What this task involves -
Lines from the line with "Definition set_bufs (x" to the line with "r ← zoom l_dsk (while (fun _ : unit =>" in the entries below, and only those, must be output exactly, with both ends included.

Start of Exercise data

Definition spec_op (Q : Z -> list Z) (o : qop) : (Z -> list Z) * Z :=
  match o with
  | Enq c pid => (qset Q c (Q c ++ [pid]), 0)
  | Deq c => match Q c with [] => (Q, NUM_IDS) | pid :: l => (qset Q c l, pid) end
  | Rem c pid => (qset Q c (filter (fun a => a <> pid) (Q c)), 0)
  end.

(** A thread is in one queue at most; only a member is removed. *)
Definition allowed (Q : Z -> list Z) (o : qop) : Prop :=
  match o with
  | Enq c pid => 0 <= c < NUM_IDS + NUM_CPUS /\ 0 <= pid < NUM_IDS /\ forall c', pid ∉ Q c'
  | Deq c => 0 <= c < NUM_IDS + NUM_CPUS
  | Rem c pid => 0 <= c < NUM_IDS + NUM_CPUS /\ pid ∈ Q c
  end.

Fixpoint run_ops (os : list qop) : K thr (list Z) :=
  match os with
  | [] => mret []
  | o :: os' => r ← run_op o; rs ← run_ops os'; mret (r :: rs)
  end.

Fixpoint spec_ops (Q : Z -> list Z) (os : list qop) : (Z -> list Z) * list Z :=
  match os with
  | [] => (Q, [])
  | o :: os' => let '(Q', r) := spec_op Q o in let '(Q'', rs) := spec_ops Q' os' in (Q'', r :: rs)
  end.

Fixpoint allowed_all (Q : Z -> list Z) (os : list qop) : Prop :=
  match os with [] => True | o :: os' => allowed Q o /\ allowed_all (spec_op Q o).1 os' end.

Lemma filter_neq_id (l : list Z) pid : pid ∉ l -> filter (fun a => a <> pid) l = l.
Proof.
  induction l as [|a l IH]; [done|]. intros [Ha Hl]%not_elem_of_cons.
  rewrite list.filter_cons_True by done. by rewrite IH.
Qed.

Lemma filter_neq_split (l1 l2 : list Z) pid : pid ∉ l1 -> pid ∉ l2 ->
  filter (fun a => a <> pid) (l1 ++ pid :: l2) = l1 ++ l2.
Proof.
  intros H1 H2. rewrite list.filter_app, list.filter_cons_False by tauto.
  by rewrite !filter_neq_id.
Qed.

End of Exercise data
Start of Exercise data

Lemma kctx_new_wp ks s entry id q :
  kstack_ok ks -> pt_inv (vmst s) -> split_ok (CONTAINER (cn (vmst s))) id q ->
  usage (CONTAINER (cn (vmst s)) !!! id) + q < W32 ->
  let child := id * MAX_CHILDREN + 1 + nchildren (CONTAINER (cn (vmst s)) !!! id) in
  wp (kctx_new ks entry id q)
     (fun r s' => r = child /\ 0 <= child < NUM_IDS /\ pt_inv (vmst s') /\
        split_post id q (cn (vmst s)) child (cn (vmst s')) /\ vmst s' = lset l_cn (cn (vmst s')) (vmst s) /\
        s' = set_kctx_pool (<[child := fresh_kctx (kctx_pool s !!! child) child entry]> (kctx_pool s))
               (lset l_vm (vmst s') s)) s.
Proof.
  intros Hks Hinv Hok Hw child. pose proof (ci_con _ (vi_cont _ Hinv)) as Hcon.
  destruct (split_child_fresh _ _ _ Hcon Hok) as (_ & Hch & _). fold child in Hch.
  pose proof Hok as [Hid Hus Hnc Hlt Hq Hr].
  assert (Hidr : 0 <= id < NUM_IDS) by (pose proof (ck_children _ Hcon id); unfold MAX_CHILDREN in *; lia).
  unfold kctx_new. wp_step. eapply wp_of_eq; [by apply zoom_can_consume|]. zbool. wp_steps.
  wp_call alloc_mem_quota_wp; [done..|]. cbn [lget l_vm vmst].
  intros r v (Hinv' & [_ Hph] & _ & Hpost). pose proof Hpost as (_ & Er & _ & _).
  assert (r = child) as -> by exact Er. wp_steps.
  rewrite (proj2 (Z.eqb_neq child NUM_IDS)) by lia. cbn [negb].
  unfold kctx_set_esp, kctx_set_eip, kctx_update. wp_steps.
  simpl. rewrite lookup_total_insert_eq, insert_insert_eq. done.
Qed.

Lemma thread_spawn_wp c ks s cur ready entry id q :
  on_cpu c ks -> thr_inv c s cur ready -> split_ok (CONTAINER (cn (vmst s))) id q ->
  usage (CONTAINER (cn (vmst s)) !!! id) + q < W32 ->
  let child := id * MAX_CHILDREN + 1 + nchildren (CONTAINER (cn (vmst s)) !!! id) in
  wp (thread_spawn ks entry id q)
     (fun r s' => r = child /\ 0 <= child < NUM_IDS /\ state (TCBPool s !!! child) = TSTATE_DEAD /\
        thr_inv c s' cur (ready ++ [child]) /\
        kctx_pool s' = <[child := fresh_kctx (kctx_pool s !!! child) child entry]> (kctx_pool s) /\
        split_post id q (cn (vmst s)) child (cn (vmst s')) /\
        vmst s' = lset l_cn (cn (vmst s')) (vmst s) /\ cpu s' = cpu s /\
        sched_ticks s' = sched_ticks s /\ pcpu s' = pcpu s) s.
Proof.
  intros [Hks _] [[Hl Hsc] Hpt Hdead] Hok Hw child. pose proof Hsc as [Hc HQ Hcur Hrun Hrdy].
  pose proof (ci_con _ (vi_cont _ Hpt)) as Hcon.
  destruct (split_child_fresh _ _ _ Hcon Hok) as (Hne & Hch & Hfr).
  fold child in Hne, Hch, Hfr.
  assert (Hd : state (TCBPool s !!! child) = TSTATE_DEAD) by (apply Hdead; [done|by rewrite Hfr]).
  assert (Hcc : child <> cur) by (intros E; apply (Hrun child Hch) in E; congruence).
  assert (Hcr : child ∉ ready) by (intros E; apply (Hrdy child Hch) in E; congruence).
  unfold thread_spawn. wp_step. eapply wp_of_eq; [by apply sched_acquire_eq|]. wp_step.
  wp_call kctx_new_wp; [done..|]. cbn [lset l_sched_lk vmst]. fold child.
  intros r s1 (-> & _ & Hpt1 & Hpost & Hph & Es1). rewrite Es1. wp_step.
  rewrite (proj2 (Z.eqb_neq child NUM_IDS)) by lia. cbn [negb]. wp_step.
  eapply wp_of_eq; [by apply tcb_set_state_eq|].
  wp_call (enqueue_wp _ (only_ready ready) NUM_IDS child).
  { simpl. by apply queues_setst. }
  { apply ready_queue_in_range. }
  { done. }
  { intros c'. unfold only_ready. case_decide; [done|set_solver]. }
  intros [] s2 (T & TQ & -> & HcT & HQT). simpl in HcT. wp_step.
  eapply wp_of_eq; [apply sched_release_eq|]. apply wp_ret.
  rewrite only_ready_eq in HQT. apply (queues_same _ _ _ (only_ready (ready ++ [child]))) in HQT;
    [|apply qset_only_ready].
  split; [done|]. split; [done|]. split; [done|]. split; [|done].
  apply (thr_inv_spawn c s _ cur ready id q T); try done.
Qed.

End of Exercise data
Start of Exercise data

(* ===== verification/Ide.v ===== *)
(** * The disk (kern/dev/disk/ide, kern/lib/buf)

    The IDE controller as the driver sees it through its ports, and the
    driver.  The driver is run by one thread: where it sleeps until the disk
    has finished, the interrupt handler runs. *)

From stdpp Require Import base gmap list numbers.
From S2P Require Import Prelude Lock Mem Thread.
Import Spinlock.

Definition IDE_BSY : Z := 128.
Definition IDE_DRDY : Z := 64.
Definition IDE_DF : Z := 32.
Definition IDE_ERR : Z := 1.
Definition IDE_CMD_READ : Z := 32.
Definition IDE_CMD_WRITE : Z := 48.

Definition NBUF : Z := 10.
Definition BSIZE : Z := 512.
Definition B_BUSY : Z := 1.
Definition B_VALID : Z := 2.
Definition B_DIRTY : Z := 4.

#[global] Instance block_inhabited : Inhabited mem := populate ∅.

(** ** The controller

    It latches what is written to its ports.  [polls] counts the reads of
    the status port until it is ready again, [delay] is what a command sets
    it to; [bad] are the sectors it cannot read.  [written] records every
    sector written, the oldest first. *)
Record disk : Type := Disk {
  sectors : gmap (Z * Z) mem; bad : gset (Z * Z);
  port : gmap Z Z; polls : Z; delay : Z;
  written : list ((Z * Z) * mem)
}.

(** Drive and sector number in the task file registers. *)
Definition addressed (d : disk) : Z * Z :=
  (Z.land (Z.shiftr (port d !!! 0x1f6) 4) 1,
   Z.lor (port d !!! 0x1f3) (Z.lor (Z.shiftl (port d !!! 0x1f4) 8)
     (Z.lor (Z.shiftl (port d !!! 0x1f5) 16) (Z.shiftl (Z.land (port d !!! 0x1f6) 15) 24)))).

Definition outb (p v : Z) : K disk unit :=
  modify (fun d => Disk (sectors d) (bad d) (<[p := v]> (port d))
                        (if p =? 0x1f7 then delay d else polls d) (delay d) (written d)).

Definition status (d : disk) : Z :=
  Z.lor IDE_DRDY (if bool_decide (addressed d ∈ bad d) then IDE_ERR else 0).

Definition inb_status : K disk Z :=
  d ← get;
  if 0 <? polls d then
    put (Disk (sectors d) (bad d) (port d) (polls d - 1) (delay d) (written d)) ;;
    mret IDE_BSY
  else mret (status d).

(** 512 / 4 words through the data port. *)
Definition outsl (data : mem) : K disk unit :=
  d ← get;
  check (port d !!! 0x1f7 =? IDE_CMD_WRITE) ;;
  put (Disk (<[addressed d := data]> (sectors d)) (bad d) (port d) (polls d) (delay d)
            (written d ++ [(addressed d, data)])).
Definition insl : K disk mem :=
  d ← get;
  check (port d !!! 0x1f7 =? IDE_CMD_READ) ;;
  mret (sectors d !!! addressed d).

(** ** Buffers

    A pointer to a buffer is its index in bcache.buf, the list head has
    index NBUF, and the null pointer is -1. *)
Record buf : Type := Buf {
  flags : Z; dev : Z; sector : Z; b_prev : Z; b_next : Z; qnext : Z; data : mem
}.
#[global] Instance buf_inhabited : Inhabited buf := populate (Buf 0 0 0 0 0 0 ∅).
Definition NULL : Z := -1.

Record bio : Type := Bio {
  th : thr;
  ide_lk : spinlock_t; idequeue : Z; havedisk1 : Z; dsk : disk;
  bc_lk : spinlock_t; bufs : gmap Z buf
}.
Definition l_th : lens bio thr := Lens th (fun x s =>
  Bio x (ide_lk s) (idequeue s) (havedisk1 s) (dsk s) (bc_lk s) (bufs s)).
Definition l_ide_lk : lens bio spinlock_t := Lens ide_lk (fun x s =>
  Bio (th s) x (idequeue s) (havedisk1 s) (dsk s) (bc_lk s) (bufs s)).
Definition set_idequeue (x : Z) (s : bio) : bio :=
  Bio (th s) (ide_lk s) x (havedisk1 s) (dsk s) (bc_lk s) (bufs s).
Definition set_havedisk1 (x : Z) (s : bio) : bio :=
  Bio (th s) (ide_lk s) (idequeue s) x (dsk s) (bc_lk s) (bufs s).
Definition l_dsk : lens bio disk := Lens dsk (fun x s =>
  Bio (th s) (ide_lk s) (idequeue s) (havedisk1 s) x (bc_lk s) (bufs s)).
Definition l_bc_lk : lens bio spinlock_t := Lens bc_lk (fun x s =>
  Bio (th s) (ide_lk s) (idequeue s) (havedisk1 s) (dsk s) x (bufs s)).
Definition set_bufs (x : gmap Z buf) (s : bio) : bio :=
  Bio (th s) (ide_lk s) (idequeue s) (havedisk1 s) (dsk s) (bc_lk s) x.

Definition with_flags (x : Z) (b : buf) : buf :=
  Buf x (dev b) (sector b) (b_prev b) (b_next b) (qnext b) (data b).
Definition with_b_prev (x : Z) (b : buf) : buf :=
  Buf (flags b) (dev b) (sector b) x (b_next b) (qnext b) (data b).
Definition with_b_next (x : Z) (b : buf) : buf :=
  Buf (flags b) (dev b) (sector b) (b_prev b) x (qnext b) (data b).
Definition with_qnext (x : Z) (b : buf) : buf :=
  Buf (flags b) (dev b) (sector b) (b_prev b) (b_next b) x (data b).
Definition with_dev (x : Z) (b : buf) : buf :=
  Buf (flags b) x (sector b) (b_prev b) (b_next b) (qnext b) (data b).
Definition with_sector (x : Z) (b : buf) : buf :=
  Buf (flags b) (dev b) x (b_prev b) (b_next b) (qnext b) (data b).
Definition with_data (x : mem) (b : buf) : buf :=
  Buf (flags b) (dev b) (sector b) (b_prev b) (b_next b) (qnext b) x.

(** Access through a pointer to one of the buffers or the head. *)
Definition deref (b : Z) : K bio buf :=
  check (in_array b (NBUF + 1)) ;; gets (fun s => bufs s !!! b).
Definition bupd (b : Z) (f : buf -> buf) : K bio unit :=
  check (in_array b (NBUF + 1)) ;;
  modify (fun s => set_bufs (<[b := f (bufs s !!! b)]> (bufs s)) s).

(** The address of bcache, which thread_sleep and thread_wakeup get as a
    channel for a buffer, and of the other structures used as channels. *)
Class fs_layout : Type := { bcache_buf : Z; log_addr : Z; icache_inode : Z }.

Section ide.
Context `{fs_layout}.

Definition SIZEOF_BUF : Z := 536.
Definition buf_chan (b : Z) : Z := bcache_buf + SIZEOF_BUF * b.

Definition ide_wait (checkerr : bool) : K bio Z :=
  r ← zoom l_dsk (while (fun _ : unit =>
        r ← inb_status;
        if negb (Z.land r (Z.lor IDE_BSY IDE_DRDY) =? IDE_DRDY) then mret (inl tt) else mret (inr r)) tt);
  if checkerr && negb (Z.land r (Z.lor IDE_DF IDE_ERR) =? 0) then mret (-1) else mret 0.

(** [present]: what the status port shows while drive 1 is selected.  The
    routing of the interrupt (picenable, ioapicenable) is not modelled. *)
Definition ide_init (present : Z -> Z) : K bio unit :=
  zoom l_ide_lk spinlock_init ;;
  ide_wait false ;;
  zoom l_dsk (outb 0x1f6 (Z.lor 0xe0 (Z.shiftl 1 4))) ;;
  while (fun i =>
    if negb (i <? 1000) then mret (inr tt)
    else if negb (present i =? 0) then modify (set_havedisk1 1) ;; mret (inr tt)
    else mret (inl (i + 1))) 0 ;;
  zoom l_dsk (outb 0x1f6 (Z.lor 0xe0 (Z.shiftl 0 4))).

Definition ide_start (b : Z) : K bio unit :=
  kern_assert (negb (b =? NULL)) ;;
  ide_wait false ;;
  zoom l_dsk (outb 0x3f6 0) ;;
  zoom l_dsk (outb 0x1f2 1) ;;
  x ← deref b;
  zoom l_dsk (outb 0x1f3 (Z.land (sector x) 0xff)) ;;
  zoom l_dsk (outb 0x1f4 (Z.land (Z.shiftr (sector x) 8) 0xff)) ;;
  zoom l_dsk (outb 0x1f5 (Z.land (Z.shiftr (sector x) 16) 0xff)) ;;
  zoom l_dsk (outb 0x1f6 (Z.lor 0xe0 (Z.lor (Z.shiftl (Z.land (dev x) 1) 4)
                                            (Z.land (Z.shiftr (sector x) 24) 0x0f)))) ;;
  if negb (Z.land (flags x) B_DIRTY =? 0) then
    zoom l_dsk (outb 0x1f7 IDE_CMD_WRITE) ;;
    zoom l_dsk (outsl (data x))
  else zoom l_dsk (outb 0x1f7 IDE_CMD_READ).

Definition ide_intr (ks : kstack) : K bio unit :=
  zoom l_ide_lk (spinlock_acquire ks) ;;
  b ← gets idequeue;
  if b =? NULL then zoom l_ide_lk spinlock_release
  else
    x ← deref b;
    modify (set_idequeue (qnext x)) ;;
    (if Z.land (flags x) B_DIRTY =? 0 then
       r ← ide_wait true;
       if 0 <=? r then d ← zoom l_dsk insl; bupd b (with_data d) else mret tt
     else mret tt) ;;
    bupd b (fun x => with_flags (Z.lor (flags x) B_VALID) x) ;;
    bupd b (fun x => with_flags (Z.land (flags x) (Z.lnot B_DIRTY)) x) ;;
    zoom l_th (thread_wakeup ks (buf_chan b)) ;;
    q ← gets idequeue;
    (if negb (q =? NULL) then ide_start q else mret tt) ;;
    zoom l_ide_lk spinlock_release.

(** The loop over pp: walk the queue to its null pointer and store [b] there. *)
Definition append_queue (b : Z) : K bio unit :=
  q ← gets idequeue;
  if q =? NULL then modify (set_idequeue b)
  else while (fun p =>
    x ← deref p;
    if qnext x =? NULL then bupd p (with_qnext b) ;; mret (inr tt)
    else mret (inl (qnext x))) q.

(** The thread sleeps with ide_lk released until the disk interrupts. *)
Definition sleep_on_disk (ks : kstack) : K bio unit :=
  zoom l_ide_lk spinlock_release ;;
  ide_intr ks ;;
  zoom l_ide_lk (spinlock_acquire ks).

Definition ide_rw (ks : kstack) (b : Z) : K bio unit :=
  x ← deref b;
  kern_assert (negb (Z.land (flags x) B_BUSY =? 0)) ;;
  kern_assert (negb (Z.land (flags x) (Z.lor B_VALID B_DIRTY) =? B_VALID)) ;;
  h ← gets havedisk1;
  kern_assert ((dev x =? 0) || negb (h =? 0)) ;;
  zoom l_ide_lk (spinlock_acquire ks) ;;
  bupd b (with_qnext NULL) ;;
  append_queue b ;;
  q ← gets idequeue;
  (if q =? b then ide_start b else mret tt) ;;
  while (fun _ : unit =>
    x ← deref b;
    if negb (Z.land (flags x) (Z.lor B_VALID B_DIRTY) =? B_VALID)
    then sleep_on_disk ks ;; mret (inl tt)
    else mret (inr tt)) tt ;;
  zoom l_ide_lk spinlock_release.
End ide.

End of Exercise data

Solution -
Definition set_bufs (x : gmap Z buf) (s : bio) : bio :=
  Bio (th s) (ide_lk s) (idequeue s) (havedisk1 s) (dsk s) (bc_lk s) x.

Definition with_flags (x : Z) (b : buf) : buf :=
  Buf x (dev b) (sector b) (b_prev b) (b_next b) (qnext b) (data b).
Definition with_b_prev (x : Z) (b : buf) : buf :=
  Buf (flags b) (dev b) (sector b) x (b_next b) (qnext b) (data b).
Definition with_b_next (x : Z) (b : buf) : buf :=
  Buf (flags b) (dev b) (sector b) (b_prev b) x (qnext b) (data b).
Definition with_qnext (x : Z) (b : buf) : buf :=
  Buf (flags b) (dev b) (sector b) (b_prev b) (b_next b) x (data b).
Definition with_dev (x : Z) (b : buf) : buf :=
  Buf (flags b) x (sector b) (b_prev b) (b_next b) (qnext b) (data b).
Definition with_sector (x : Z) (b : buf) : buf :=
  Buf (flags b) (dev b) x (b_prev b) (b_next b) (qnext b) (data b).
Definition with_data (x : mem) (b : buf) : buf :=
  Buf (flags b) (dev b) (sector b) (b_prev b) (b_next b) (qnext b) x.

(** Access through a pointer to one of the buffers or the head. *)
Definition deref (b : Z) : K bio buf :=
  check (in_array b (NBUF + 1)) ;; gets (fun s => bufs s !!! b).
Definition bupd (b : Z) (f : buf -> buf) : K bio unit :=
  check (in_array b (NBUF + 1)) ;;
  modify (fun s => set_bufs (<[b := f (bufs s !!! b)]> (bufs s)) s).

(** The address of bcache, which thread_sleep and thread_wakeup get as a
    channel for a buffer, and of the other structures used as channels. *)
Class fs_layout : Type := { bcache_buf : Z; log_addr : Z; icache_inode : Z }.

Section ide.
Context `{fs_layout}.

Definition SIZEOF_BUF : Z := 536.
Definition buf_chan (b : Z) : Z := bcache_buf + SIZEOF_BUF * b.

Definition ide_wait (checkerr : bool) : K bio Z :=
  r ← zoom l_dsk (while (fun _ : unit =>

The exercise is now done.